WHAT IS BEING ASKED:
Print the first line of the material below and each line after it, exactly as written, ending with the line that contains "l2)) as l1) =>".

DATA FOR THE TASK:
----------
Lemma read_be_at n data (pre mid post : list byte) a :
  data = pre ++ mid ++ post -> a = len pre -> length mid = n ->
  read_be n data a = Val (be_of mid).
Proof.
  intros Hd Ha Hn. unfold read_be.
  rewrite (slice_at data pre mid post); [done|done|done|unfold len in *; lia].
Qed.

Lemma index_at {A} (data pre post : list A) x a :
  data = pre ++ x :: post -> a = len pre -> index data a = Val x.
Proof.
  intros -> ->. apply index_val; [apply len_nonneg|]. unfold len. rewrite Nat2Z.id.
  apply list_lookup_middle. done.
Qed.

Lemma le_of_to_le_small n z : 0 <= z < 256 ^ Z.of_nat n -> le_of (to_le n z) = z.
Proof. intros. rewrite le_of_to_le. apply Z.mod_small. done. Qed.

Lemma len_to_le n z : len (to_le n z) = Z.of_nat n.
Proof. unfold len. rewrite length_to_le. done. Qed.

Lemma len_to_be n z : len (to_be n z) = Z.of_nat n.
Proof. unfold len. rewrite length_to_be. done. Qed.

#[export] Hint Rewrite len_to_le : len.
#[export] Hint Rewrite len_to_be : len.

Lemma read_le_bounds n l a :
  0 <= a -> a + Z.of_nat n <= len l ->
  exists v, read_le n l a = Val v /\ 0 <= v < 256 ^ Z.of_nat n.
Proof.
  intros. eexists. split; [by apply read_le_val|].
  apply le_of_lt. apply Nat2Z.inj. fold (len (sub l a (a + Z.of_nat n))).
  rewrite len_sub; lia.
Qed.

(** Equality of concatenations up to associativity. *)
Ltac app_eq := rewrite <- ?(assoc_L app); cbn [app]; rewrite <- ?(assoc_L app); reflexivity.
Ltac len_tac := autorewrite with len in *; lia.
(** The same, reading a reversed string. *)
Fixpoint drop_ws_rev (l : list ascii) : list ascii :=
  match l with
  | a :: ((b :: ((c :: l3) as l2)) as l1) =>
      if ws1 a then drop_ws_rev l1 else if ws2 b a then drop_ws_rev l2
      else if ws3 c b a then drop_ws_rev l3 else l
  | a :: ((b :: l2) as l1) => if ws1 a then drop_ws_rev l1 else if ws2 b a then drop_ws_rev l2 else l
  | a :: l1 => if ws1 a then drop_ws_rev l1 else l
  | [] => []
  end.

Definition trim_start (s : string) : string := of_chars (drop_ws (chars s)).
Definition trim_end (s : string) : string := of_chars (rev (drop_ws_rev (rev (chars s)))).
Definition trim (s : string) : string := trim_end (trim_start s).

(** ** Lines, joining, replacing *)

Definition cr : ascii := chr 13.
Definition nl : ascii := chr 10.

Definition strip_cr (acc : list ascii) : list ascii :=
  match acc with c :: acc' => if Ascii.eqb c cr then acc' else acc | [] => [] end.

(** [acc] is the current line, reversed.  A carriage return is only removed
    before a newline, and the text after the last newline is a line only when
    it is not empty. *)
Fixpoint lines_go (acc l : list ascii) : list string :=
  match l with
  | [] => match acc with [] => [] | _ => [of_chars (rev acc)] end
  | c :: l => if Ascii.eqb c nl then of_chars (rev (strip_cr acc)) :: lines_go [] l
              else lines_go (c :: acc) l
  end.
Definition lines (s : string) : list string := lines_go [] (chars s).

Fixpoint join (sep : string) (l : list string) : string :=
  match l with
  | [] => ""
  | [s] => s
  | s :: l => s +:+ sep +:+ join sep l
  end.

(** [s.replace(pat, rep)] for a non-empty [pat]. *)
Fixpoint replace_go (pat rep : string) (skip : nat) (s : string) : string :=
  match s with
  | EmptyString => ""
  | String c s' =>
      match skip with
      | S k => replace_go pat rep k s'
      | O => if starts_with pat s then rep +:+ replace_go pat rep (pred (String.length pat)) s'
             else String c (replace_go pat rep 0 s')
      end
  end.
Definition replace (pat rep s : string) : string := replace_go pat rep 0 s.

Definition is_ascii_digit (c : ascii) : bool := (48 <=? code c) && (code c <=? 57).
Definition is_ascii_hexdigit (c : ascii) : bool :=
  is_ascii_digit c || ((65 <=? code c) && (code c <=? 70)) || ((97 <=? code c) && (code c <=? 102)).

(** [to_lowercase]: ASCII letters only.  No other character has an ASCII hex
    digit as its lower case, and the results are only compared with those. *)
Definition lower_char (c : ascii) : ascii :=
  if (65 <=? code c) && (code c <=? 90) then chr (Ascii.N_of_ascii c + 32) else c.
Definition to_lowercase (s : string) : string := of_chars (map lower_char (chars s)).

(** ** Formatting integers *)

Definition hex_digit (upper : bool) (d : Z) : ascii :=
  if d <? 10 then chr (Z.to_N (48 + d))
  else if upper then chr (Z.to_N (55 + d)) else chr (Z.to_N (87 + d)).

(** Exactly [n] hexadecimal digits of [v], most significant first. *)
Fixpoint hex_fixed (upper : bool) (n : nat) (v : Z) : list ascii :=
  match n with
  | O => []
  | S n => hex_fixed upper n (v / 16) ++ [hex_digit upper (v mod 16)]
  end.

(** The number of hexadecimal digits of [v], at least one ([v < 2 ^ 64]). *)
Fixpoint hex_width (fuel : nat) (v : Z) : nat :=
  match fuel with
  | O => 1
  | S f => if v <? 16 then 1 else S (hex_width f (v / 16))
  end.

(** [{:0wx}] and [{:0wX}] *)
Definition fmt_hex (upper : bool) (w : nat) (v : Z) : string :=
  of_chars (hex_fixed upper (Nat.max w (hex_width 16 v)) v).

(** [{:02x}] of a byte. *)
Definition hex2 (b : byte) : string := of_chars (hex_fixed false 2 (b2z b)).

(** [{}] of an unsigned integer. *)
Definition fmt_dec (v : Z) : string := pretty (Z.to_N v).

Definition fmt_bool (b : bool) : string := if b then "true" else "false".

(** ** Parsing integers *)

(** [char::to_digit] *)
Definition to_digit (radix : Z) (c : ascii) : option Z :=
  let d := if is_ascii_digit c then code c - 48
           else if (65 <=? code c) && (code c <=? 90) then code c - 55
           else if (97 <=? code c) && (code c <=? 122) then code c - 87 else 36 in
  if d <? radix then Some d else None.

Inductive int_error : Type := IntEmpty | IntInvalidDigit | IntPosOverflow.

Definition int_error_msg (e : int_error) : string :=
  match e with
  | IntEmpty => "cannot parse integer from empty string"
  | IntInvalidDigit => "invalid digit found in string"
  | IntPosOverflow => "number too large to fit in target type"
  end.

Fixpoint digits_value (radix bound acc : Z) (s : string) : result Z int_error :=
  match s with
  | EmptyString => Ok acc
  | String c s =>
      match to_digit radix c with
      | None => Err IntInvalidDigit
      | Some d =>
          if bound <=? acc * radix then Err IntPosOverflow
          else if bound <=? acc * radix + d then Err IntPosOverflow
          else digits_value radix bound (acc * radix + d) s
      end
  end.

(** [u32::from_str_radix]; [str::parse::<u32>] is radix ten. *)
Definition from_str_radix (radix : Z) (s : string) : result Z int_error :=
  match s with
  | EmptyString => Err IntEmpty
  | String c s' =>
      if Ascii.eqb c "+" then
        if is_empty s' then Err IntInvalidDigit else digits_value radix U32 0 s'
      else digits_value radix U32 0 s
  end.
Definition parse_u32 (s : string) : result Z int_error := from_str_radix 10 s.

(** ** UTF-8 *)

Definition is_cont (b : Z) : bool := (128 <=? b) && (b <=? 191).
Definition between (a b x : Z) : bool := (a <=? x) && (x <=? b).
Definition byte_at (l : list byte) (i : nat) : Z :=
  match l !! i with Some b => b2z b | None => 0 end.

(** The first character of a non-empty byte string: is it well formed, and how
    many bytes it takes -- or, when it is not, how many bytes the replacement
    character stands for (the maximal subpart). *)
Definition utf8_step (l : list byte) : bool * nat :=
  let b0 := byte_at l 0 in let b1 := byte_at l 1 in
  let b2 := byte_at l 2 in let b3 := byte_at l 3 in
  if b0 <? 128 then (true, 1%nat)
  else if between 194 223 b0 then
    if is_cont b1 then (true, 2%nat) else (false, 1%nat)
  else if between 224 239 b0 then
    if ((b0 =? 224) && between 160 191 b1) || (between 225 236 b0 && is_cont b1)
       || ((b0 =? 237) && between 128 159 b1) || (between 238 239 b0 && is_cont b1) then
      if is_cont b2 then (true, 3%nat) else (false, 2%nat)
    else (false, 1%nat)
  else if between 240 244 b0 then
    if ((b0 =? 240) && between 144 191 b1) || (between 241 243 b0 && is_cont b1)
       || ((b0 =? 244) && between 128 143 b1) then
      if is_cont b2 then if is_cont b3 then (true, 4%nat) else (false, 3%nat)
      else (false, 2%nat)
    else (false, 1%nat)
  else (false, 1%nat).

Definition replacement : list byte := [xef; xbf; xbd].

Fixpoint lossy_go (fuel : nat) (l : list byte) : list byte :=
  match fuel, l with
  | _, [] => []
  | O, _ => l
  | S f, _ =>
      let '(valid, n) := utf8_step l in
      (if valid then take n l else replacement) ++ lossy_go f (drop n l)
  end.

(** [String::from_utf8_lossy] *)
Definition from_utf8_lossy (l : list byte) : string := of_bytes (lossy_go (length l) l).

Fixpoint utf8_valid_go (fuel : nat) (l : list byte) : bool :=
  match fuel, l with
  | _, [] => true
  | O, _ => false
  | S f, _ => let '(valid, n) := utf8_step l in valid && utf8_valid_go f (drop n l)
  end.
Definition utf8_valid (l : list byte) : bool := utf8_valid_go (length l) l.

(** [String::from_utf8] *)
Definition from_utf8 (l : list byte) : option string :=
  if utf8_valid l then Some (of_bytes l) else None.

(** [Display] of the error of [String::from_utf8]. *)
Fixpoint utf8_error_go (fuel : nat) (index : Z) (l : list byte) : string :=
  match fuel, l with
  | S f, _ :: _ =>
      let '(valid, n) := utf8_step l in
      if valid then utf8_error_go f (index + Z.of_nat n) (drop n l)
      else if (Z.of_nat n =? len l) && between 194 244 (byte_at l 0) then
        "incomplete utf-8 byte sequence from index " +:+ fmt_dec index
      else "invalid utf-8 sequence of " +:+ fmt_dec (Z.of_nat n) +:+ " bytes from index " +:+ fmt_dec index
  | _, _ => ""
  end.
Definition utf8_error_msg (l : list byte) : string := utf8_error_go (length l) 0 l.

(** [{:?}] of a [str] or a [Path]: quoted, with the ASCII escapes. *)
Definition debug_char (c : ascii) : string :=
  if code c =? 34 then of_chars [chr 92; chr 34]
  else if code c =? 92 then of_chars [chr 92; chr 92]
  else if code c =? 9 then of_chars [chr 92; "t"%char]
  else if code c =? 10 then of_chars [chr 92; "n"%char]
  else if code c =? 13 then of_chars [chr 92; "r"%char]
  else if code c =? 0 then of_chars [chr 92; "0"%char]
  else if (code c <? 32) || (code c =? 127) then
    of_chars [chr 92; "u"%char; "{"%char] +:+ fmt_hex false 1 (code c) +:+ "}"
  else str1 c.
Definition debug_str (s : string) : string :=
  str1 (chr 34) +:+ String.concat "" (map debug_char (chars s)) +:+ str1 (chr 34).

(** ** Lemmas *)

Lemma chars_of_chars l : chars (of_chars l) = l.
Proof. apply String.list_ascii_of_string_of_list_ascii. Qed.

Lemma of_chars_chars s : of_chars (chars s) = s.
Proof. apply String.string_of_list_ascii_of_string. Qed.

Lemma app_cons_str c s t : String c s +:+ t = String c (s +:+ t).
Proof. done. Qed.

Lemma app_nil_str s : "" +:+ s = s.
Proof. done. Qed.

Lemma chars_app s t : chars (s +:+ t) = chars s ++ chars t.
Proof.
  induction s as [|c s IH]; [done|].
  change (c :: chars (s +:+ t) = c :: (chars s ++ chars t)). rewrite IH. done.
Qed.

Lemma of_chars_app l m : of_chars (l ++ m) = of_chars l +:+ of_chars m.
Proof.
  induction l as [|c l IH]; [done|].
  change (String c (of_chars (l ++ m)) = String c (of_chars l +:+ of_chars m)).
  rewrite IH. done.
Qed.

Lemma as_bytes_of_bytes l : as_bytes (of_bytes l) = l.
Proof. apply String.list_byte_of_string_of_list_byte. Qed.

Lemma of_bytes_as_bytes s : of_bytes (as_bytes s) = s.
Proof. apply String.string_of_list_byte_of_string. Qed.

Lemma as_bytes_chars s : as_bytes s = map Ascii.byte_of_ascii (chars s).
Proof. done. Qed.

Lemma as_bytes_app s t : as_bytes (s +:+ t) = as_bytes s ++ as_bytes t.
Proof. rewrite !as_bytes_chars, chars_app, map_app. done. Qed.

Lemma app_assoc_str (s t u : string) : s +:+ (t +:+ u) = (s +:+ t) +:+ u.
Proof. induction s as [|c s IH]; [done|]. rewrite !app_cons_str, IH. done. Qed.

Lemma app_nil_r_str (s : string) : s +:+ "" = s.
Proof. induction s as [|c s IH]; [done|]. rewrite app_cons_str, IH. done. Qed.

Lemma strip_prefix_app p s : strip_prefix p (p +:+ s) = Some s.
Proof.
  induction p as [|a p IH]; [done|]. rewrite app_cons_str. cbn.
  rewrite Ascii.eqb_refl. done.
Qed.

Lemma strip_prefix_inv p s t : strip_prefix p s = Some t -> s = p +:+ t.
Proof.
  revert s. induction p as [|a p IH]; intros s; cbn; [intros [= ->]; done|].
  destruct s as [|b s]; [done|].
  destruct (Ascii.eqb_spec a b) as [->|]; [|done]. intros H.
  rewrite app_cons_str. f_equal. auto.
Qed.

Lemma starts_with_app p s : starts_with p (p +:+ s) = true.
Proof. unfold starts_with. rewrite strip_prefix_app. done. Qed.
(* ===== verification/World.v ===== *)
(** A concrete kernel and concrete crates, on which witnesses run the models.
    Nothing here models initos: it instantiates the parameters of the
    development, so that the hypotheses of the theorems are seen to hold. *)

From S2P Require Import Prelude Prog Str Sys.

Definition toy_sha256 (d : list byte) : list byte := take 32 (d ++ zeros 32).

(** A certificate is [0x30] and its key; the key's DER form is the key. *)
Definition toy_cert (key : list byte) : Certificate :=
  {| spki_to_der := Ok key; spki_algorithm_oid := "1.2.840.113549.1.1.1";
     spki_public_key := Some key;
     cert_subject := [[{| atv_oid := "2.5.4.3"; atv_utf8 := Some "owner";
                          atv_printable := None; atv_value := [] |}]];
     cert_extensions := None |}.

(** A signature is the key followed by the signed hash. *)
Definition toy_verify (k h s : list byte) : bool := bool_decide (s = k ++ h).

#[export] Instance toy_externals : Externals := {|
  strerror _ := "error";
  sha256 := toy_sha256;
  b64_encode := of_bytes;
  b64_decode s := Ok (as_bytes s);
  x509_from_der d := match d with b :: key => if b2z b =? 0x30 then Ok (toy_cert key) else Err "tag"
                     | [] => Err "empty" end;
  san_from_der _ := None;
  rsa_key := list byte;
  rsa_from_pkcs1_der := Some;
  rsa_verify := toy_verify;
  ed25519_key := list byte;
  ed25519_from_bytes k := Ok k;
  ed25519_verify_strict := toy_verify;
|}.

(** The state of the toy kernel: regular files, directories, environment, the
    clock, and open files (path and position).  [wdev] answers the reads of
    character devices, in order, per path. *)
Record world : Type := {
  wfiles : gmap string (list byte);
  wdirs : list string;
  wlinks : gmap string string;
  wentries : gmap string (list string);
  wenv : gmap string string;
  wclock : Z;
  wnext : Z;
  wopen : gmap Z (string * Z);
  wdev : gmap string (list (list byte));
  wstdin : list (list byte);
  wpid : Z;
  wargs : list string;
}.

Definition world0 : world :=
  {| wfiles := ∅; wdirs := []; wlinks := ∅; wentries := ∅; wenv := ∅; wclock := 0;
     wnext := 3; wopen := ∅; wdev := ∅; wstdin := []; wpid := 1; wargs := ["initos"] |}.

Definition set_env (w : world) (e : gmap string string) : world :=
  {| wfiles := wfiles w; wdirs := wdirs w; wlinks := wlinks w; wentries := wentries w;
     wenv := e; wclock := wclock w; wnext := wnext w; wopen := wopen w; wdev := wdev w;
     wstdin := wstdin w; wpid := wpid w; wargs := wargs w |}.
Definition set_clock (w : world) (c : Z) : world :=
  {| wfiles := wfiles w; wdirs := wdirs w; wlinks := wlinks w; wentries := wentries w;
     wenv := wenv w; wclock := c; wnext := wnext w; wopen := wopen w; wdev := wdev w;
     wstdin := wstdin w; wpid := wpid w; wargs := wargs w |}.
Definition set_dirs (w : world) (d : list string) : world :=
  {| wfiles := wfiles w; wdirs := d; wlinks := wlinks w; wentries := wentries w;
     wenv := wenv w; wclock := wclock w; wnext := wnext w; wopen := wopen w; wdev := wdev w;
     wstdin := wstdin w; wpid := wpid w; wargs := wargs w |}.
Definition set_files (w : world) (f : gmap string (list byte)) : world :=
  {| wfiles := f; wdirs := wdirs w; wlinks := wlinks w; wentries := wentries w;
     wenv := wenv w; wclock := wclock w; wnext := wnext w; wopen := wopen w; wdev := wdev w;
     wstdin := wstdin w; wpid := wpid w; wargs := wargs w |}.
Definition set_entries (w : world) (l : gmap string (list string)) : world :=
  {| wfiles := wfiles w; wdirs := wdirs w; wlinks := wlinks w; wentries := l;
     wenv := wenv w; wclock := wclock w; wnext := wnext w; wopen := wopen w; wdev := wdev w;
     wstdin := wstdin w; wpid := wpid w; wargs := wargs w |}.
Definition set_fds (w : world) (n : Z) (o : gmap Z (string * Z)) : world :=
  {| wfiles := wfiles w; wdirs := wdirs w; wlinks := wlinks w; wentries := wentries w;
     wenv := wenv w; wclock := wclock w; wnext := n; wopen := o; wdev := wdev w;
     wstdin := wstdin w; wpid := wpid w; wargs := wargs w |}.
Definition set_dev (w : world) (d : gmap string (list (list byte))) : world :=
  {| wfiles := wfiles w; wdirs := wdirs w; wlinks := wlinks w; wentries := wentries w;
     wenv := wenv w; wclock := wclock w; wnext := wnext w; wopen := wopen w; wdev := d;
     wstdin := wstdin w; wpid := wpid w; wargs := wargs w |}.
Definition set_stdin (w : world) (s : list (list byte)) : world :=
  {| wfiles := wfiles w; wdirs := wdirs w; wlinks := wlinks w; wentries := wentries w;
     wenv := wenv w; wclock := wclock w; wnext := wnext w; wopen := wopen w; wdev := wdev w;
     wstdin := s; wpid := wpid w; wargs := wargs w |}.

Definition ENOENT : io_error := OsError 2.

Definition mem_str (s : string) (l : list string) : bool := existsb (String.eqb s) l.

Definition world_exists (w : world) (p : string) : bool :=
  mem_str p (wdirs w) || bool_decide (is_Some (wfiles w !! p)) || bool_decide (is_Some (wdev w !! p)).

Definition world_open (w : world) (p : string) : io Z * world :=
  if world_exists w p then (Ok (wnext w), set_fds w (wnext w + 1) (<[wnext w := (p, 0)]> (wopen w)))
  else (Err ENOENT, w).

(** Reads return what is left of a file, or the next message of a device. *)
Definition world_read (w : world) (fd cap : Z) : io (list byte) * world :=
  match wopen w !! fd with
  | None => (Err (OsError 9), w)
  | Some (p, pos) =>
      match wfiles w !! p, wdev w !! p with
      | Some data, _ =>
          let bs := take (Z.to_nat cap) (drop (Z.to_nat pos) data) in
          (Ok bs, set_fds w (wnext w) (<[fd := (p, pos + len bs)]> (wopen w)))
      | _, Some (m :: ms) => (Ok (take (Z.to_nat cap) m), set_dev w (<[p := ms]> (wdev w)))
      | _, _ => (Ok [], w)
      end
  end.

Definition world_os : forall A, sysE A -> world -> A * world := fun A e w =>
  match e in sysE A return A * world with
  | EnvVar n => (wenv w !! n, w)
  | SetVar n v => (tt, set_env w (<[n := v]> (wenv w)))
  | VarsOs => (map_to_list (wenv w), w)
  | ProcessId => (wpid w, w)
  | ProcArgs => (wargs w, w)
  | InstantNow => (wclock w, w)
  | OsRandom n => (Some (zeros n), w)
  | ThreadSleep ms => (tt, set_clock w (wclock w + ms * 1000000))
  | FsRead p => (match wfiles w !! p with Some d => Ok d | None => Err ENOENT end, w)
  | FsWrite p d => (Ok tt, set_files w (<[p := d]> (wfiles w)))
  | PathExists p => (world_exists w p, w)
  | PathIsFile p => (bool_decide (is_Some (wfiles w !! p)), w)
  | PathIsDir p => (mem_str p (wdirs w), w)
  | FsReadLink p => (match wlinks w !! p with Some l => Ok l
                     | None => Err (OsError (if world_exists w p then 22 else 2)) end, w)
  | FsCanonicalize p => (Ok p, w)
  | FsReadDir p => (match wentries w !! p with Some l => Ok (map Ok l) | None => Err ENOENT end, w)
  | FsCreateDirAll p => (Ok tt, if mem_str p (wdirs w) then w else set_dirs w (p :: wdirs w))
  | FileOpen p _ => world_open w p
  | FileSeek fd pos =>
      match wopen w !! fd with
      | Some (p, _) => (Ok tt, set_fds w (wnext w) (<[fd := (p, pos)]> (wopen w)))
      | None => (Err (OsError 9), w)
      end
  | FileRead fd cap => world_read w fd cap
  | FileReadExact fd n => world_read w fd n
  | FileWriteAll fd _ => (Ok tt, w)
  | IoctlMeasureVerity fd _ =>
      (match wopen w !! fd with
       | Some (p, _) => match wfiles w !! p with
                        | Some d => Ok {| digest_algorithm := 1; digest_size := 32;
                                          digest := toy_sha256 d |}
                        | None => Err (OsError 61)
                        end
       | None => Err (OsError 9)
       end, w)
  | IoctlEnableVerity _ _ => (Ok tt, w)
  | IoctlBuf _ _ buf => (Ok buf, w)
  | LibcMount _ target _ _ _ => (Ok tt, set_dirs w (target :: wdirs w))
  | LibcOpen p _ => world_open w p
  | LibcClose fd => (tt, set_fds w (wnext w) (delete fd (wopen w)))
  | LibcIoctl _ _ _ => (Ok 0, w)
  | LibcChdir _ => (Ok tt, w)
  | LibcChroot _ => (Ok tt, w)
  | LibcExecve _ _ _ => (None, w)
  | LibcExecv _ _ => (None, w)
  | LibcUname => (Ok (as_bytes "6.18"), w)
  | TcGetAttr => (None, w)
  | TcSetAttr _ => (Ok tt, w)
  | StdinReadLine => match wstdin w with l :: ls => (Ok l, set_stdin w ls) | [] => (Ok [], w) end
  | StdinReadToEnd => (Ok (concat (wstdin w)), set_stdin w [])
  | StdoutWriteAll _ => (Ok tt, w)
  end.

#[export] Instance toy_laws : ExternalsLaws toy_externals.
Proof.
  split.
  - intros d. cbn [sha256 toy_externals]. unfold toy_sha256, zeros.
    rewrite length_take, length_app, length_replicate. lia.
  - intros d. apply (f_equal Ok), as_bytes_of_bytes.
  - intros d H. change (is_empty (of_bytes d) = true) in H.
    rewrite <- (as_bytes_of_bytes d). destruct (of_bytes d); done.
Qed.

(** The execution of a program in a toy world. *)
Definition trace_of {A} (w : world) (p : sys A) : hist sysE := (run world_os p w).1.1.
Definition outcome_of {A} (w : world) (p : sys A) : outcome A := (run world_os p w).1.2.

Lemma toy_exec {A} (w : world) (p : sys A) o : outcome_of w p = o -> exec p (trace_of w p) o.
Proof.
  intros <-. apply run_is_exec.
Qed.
----------
YOUR SOLUTION:
Lemma read_be_at n data (pre mid post : list byte) a :
  data = pre ++ mid ++ post -> a = len pre -> length mid = n ->
  read_be n data a = Val (be_of mid).
Proof.
  intros Hd Ha Hn. unfold read_be.
  rewrite (slice_at data pre mid post); [done|done|done|unfold len in *; lia].
Qed.

Lemma index_at {A} (data pre post : list A) x a :
  data = pre ++ x :: post -> a = len pre -> index data a = Val x.
Proof.
  intros -> ->. apply index_val; [apply len_nonneg|]. unfold len. rewrite Nat2Z.id.
  apply list_lookup_middle. done.
Qed.

Lemma le_of_to_le_small n z : 0 <= z < 256 ^ Z.of_nat n -> le_of (to_le n z) = z.
Proof. intros. rewrite le_of_to_le. apply Z.mod_small. done. Qed.

Lemma len_to_le n z : len (to_le n z) = Z.of_nat n.
Proof. unfold len. rewrite length_to_le. done. Qed.

Lemma len_to_be n z : len (to_be n z) = Z.of_nat n.
Proof. unfold len. rewrite length_to_be. done. Qed.

#[export] Hint Rewrite len_to_le : len.
#[export] Hint Rewrite len_to_be : len.

Lemma read_le_bounds n l a :
  0 <= a -> a + Z.of_nat n <= len l ->
  exists v, read_le n l a = Val v /\ 0 <= v < 256 ^ Z.of_nat n.
Proof.
  intros. eexists. split; [by apply read_le_val|].
  apply le_of_lt. apply Nat2Z.inj. fold (len (sub l a (a + Z.of_nat n))).
  rewrite len_sub; lia.
Qed.

(** Equality of concatenations up to associativity. *)
Ltac app_eq := rewrite <- ?(assoc_L app); cbn [app]; rewrite <- ?(assoc_L app); reflexivity.
Ltac len_tac := autorewrite with len in *; lia.
(** The same, reading a reversed string. *)
Fixpoint drop_ws_rev (l : list ascii) : list ascii :=
  match l with
  | a :: ((b :: ((c :: l3) as l2)) as l1) =>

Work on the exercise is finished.